:: Data extracted from a collection ::
(* ===== verification/Cmdline.v ===== *)
(** Kernel arguments (src/cmdline.c, src/cmdline.h, src/math/fnv1a.c).

    The command line is a C string of words, each a key with an optional value;
    the parser fills a registry that the lookups search by hash and key.  Strings
    are the characters before the NUL.  The theorem shows that a printed list of
    arguments is parsed back and that each key is looked up to its first value. *)

From S2P Require Import Prelude Mem Stdio.

(** * FNV-1a *)

Definition FNV_OFFSET_BASIS : Z := 14695981039346656037.
Definition FNV_PRIME : Z := 1099511628211.

(** A [char] is signed and is extended to 64 bits. *)
Definition hash_fnv1a (key : list Z) : Z :=
  foldl (λ hash c, u64 (Z.lxor hash (u64 (sint 8 c)) * FNV_PRIME)) FNV_OFFSET_BASIS key.

(** * The registry *)

Definition CMDLINE_MAX_ARGS : Z := 128.

Record arg_entry_t := mkArgEntry { key : list Z; value : list Z; hash : Z; found : bool }.

(** The loop over leading spaces. *)
Fixpoint skip_spaces (cmd : list Z) : list Z :=
  match cmd with c :: rest => if c =? 32 then skip_spaces rest else cmd | [] => [] end.

(** Copy at most [n] characters while [ok]; what was copied and what is left. *)
Fixpoint copy_while (ok : Z → bool) (n : nat) (cmd : list Z) : list Z * list Z :=
  match n, cmd with
  | S n, c :: rest => if ok c then let '(r, cmd) := copy_while ok n rest in (c :: r, cmd) else ([], cmd)
  | _, _ => ([], cmd)
  end.

Definition key_char (c : Z) : bool := negb (c =? 61) && negb (c =? 32).
Definition value_char (c : Z) : bool := negb (c =? 32).

(** One argument. *)
Definition parse_entry (cmd : list Z) : arg_entry_t * list Z :=
  let '(k, cmd) := copy_while key_char 31 cmd in
  match cmd with
  | c :: rest =>
      if c =? 61 then let '(v, cmd) := copy_while value_char 63 rest in (mkArgEntry k v (hash_fnv1a k) true, cmd)
      else (mkArgEntry k [] (hash_fnv1a k) true, cmd)
  | [] => (mkArgEntry k [] (hash_fnv1a k) true, [])
  end.

(** The registry holds the entries in use; every round consumes a character. *)
Fixpoint parse_loop (fuel : nat) (cmd : list Z) (arg_registry : list arg_entry_t) : result (list arg_entry_t) :=
  match fuel with
  | O => Fuel
  | S fuel =>
      match cmd with
      | [] => mret arg_registry
      | _ =>
          match skip_spaces cmd with
          | [] => mret arg_registry
          | cmd =>
              if Z.of_nat (length arg_registry) >=? CMDLINE_MAX_ARGS
              then Panic "CMDLINE" "argument registry overflow! number of arguments exceeds CMDLINE_MAX_ARGS"
              else let '(e, cmd) := parse_entry cmd in parse_loop fuel cmd (arg_registry ++ [e])
          end
      end
  end.

Definition cmdline_parse (cmdline_str : list Z) (arg_registry : list arg_entry_t) : result (list arg_entry_t) :=
  parse_loop (S (length cmdline_str)) cmdline_str arg_registry.

(** [cmdline_init]; [None] is the NULL pointer.  The lines logged are left out. *)
Definition cmdline_init (cmdline_str : option (list Z)) (arg_registry : list arg_entry_t) : result (list arg_entry_t) :=
  match cmdline_str with
  | None | Some [] => mret arg_registry
  | Some s => cmdline_parse s arg_registry
  end.

(** The index of the key, -1 when there is none. *)
Definition cmdline_find (arg_registry : list arg_entry_t) (k : list Z) : Z :=
  let target_hash := hash_fnv1a k in
  match list_find (λ e, ((hash e =? target_hash) && (str_diff (key e) k =? 0))%bool) arg_registry with
  | Some (i, _) => Z.of_nat i
  | None => -1
  end.

Definition value_at (arg_registry : list arg_entry_t) (idx : Z) : list Z :=
  match arg_registry !! Z.to_nat idx with Some e => value e | None => [] end.

Definition cmdline_get_string (arg_registry : list arg_entry_t) (k : list Z) : option (list Z) :=
  let idx := cmdline_find arg_registry k in
  if negb (idx =? -1) then Some (value_at arg_registry idx) else None.

Definition cmdline_get_uint (arg_registry : list arg_entry_t) (k : list Z) (default_val : Z) : Z :=
  let idx := cmdline_find arg_registry k in
  if negb (idx =? -1) && negb (peek (value_at arg_registry idx) =? 0)
  then strtoull (value_at arg_registry idx)
  else default_val.

Definition cmdline_has_key (arg_registry : list arg_entry_t) (k : list Z) : bool :=
  negb (cmdline_find arg_registry k =? -1).

(** * Arguments and their text *)

Definition arg := (list Z * option (list Z))%type.

Definition print_arg (a : arg) : list Z := a.1 ++ match a.2 with Some v => 61 :: v | None => [] end.

(** The words, each behind a space. *)
Definition print_args (l : list arg) : list Z := flat_map (λ a, 32 :: print_arg a) l.

Definition text_char (c : Z) : Prop := 1 <= c < 256.

(** Keys and values that fit the entry and hold no separator. *)
Definition arg_ok (a : arg) : Prop :=
  a.1 ≠ [] ∧ (length a.1 <= 31)%nat ∧ Forall (λ c, text_char c ∧ c ≠ 61 ∧ c ≠ 32) a.1 ∧
  match a.2 with Some v => (length v <= 63)%nat ∧ Forall (λ c, text_char c ∧ c ≠ 32) v | None => True end.

Definition arg_entry (a : arg) : arg_entry_t := mkArgEntry a.1 (default [] a.2) (hash_fnv1a a.1) true.

(** The first value of a key. *)
Definition first_value (l : list arg) (k : list Z) : option (list Z) :=
  match list_find (λ a : arg, a.1 = k) l with Some (_, a) => Some (default [] a.2) | None => None end.

Lemma copy_while_ok ok n s rest :
  (length s <= n)%nat → Forall (λ c, ok c = true) s → match rest with c :: _ => ok c = false | [] => True end →
  copy_while ok n (s ++ rest) = (s, rest).
Proof.
  intros Hl Hs Hr. revert n Hl. induction Hs as [|c s Hc Hs IH]; intros n Hl; simpl.
  - destruct n, rest as [|c rest]; simpl; try done. by rewrite Hr.
  - destruct n as [|n]; [simpl in Hl; lia|]. simpl. rewrite Hc, IH by (simpl in Hl; lia). done.
Qed.

(** A rest that starts at a space or is empty. *)
Definition at_word (rest : list Z) : Prop := match rest with c :: _ => c = 32 | [] => True end.

Lemma parse_entry_ok a rest : arg_ok a → at_word rest → parse_entry (print_arg a ++ rest) = (arg_entry a, rest).
Proof.
  intros (_&Hl&Hk&Hv) Hr. destruct a as [k o]. cbn [fst snd] in *. unfold parse_entry, print_arg. cbn [fst snd].
  assert (Forall (λ c, key_char c = true) k) as Hk'.
  { eapply Forall_impl; [exact Hk|]. intros c (_&?&?). unfold key_char. by settle_z. }
  destruct o as [v|].
  - rewrite <- app_assoc. rewrite (copy_while_ok key_char 31 k) by done. cbn [app]. change (61 =? 61) with true. cbn iota.
    destruct Hv as [Hvl Hv]. rewrite (copy_while_ok value_char 63 v).
    + done.
    + done.
    + eapply Forall_impl; [exact Hv|]. intros c (_&?). unfold value_char. by settle_z.
    + destruct rest; [done|]. simpl in Hr. by subst.
  - rewrite app_nil_r. rewrite (copy_while_ok key_char 31 k); [|done|done|].
    + destruct rest as [|c rest]; [done|]. simpl in Hr. by subst.
    + destruct rest as [|c rest]; [done|]. simpl in Hr. by subst.
Qed.

Lemma print_args_at_word l : at_word (print_args l).
Proof. by destruct l. Qed.

Lemma parse_loop_ok fuel l reg :
  Forall arg_ok l → (length (print_args l) < fuel)%nat → Z.of_nat (length reg + length l) <= CMDLINE_MAX_ARGS →
  parse_loop fuel (print_args l) reg = Ok (reg ++ (arg_entry <$> l)).
Proof.
  intros Hl. revert fuel reg. induction Hl as [|a l Ha Hl IH]; intros [|fuel] reg Hf Hc; [simpl in Hf; lia| |simpl in Hf; lia|].
  { by rewrite app_nil_r. }
  pose proof Ha as (Hne&_&Hk&_). assert (∃ c k, a.1 = c :: k ∧ c ≠ 32) as (c&k&Ek&Hc32).
  { destruct (a.1) as [|c k]; [done|]. apply Forall_cons in Hk as [(_&_&?) _]. by exists c, k. }
  assert (skip_spaces (print_args (a :: l)) = print_arg a ++ print_args l) as Es.
  { simpl. unfold print_arg. rewrite Ek. simpl. by rewrite (proj2 (Z.eqb_neq c 32)). }
  cbn [parse_loop]. rewrite Es. cbn [print_args flat_map].
  assert (∃ x y, print_arg a ++ print_args l = x :: y) as (x&y&Exy) by (unfold print_arg; rewrite Ek; by eexists _, _).
  change (flat_map _ l) with (print_args l). cbn [app]. rewrite Exy. rewrite <- Exy.
  rewrite Z.geb_leb, (proj2 (Z.leb_gt _ _)) by (simpl in Hc; unfold CMDLINE_MAX_ARGS in *; lia).
  rewrite parse_entry_ok by (done || apply print_args_at_word). cbn [fmap list_fmap].
  rewrite IH.
  - by rewrite <- app_assoc.
  - simpl in Hf. rewrite length_app in Hf. change (flat_map _ l) with (print_args l) in Hf. lia.
  - rewrite length_app. simpl in *. lia.
Qed.

(** The hash only filters: the entry found is the first with the key. *)
Lemma find_ok l k : Forall arg_ok l → Forall text_char k →
  cmdline_find (arg_entry <$> l) k = match list_find (λ a : arg, a.1 = k) l with Some (i, _) => Z.of_nat i | None => -1 end.
Proof.
  intros Hl Hk. unfold cmdline_find. cbn zeta.
  assert (list_find (λ e, ((hash e =? hash_fnv1a k) && (str_diff (key e) k =? 0))%bool) (arg_entry <$> l) =
    prod_map id arg_entry <$> list_find (λ a : arg, a.1 = k) l) as ->.
  { induction Hl as [|a l Ha Hl IH]; [done|]. cbn [fmap list_fmap list_find]. rewrite IH. destruct Ha as (_&_&Hka&_).
    assert (str_diff a.1 k = 0 ↔ a.1 = k) as Hd.
    { apply str_diff_zero; [|exact Hk]. eapply Forall_impl; [exact Hka|]. by intros c (?&_). }
    destruct (decide (a.1 = k)) as [E|E].
    - rewrite decide_True; [done|]. simpl. rewrite E, Z.eqb_refl. simpl. rewrite E in Hd. by rewrite (proj2 Hd).
    - rewrite decide_False; [by destruct (list_find _ l) as [[? ?]|]|]. simpl.
      rewrite (proj2 (Z.eqb_neq (str_diff a.1 k) 0)) by tauto. rewrite andb_false_r. by intros []. }
  by destruct (list_find _ l) as [[i a]|].
Qed.

Lemma get_string_ok l k : Forall arg_ok l → Forall text_char k →
  cmdline_get_string (arg_entry <$> l) k = first_value l k.
Proof.
  intros Hl Hk. unfold cmdline_get_string, first_value. rewrite find_ok by done.
  destruct (list_find _ l) as [[i a]|] eqn:E; [|done]. rewrite (proj2 (Z.eqb_neq (Z.of_nat i) (-1))) by lia. cbn [negb].
  apply list_find_Some in E as (Hi&_). unfold value_at. rewrite Nat2Z.id, list_lookup_fmap, Hi. done.
Qed.

(** C31: Every list of at most 128 arguments, keys of 1 to 31 and values of at
    most 63 characters without separators, is parsed back from its text, and
    every key is looked up to its first value, present keys only; hash
    collisions change nothing. *)
Theorem cmdline_roundtrip l :
  Forall arg_ok l → Z.of_nat (length l) <= CMDLINE_MAX_ARGS →
  ∃ reg, cmdline_init (Some (print_args l)) [] = Ok reg ∧ reg = arg_entry <$> l ∧
    ∀ k, Forall text_char k →
      cmdline_get_string reg k = first_value l k ∧
      cmdline_has_key reg k = bool_decide (k ∈ l.*1) ∧
      ∀ d, cmdline_get_uint reg k d =
        match first_value l k with Some (c :: v) => strtoull (c :: v) | _ => d end.
Proof.
  intros Hl Hlen. exists (arg_entry <$> l). split; [|split; [done|]].
  - unfold cmdline_init, cmdline_parse. destruct l as [|a l]; [done|].
    destruct (print_args (a :: l)) as [|c s] eqn:E; [done|]. rewrite <- E. rewrite (parse_loop_ok _ (a :: l) []); [done|done|lia|done].
  - intros k Hk. split; [by apply get_string_ok|]. pose proof (get_string_ok l k Hl Hk) as Hget.
    unfold cmdline_get_string in Hget. unfold cmdline_has_key, cmdline_get_uint.
    assert (negb (cmdline_find (arg_entry <$> l) k =? -1) = bool_decide (k ∈ l.*1)) as Hhas.
    { rewrite find_ok by done. destruct (list_find _ l) as [[i a]|] eqn:E.
      - apply list_find_Some in E as (Hi&Ha&_). rewrite (proj2 (Z.eqb_neq (Z.of_nat i) (-1))) by lia. symmetry.
        apply bool_decide_eq_true. apply list_elem_of_fmap. exists a. split; [done|]. by eapply list_elem_of_lookup_2.
      - symmetry. apply bool_decide_eq_false. intros (a&->&Ha)%list_elem_of_fmap. apply list_find_None in E.
        rewrite Forall_forall in E. by apply (E a). }
    split; [exact Hhas|]. intros d. destruct (negb _) eqn:En; rewrite <- Hget; [|done]. cbn [andb].
    destruct (value_at _ _) as [|c v] eqn:Ev; [done|]. change (peek (c :: v)) with c.
    assert (c ≠ 0) as Hc.
    { assert (first_value l k = Some (c :: v)) as Hf by (symmetry; exact Hget). unfold first_value in Hf.
      destruct (list_find _ l) as [[i [k' [v'|]]]|] eqn:E; [|done..]. apply list_find_Some in E as (Hi&_). simpl in Hf. injection Hf as ->.
      apply (Forall_lookup_1 _ _ _ _ Hl) in Hi as (_&_&_&_&Hv). apply Forall_cons in Hv as [[Hv _] _]. unfold text_char in Hv. lia. }
    by rewrite (proj2 (Z.eqb_neq c 0)).
Qed.

(** "root=sda1", "quiet" *)
Definition demo_args : list arg := [([114; 111; 111; 116], Some [115; 100; 97; 49]); ([113; 117; 105; 101; 116], None)].

Lemma cmdline_roundtrip_witness : ∃ reg, cmdline_init (Some (print_args demo_args)) [] = Ok reg ∧
  cmdline_get_string reg [114; 111; 111; 116] = Some [115; 100; 97; 49].
Proof.
  destruct (cmdline_roundtrip demo_args) as (reg&E&_&H).
  - repeat (apply Forall_cons; split; [split; [discriminate|]; split; [simpl; lia|]; split|]); try apply Forall_nil; try exact I;
      repeat (apply Forall_cons; split; [unfold text_char; lia|]); try apply Forall_nil; try exact I.
    split; [simpl; lia|]. repeat (apply Forall_cons; split; [unfold text_char; lia|]). apply Forall_nil. exact I.
  - vm_compute. discriminate.
  - exists reg. split; [exact E|]. apply (proj1 (H [114; 111; 111; 116] ltac:(repeat (apply Forall_cons; split; [unfold text_char; lia|]); apply Forall_nil; exact I))).
Defined.

(** A key of 32 characters becomes two arguments, and so does a value of 64. *)
Example long_words_split :
  (reg ← cmdline_init (Some (replicate 32 97)) []; mret (length reg)) = Ok 2%nat ∧
  (reg ← cmdline_init (Some ([107; 61] ++ replicate 64 97)) []; mret (length reg)) = Ok 2%nat.
Proof. vm_compute. done. Qed.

:: What is expected ::
Restate word for word the lines of the data above, starting at the line containing "Definition arg_entry (a" and ending at the line containing "- destruct n, rest", both included, and nothing more.

:: Solution to this task ::
Definition arg_entry (a : arg) : arg_entry_t := mkArgEntry a.1 (default [] a.2) (hash_fnv1a a.1) true.

(** The first value of a key. *)
Definition first_value (l : list arg) (k : list Z) : option (list Z) :=
  match list_find (λ a : arg, a.1 = k) l with Some (_, a) => Some (default [] a.2) | None => None end.

Lemma copy_while_ok ok n s rest :
  (length s <= n)%nat → Forall (λ c, ok c = true) s → match rest with c :: _ => ok c = false | [] => True end →
  copy_while ok n (s ++ rest) = (s, rest).
Proof.
  intros Hl Hs Hr. revert n Hl. induction Hs as [|c s Hc Hs IH]; intros n Hl; simpl.
  - destruct n, rest as [|c rest]; simpl; try done. by rewrite Hr.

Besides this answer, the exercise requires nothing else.